(DATA SHOWN)

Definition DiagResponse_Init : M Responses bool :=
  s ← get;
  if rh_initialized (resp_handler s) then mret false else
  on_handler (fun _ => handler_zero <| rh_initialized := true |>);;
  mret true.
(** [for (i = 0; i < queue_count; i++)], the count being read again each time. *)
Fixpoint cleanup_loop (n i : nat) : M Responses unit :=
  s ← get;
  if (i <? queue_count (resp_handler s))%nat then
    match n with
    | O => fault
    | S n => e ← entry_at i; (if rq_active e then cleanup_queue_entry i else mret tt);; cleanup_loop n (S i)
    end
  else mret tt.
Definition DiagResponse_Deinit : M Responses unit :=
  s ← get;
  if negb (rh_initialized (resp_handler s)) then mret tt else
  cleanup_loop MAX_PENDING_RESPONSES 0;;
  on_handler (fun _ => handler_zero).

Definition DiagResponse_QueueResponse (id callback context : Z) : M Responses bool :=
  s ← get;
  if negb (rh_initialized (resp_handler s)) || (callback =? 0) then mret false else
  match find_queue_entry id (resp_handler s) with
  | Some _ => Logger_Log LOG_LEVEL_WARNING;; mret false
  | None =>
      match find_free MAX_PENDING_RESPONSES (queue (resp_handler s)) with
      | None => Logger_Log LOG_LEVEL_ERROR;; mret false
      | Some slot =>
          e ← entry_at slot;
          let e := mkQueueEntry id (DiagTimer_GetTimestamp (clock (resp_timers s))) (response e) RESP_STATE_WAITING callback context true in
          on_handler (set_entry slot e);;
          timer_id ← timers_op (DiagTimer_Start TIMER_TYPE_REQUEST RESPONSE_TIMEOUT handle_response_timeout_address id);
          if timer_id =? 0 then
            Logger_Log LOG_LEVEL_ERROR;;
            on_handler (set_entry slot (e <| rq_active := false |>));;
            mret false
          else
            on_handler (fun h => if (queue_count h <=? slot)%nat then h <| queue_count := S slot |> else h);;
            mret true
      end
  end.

(End DATA SHOWN)

§ **WORK INSTRUCTIONS**:
What must be returned is the line with "match find_free MAX_PENDING_RESPONSES" plus every line after it to the end of the entries, exactly as they appear.

§ **SOLUTION TO THE PROBLEM**:
      match find_free MAX_PENDING_RESPONSES (queue (resp_handler s)) with
      | None => Logger_Log LOG_LEVEL_ERROR;; mret false
      | Some slot =>
          e ← entry_at slot;
          let e := mkQueueEntry id (DiagTimer_GetTimestamp (clock (resp_timers s))) (response e) RESP_STATE_WAITING callback context true in
          on_handler (set_entry slot e);;
          timer_id ← timers_op (DiagTimer_Start TIMER_TYPE_REQUEST RESPONSE_TIMEOUT handle_response_timeout_address id);
          if timer_id =? 0 then
            Logger_Log LOG_LEVEL_ERROR;;
            on_handler (set_entry slot (e <| rq_active := false |>));;
            mret false
          else
            on_handler (fun h => if (queue_count h <=? slot)%nat then h <| queue_count := S slot |> else h);;
            mret true
      end
  end.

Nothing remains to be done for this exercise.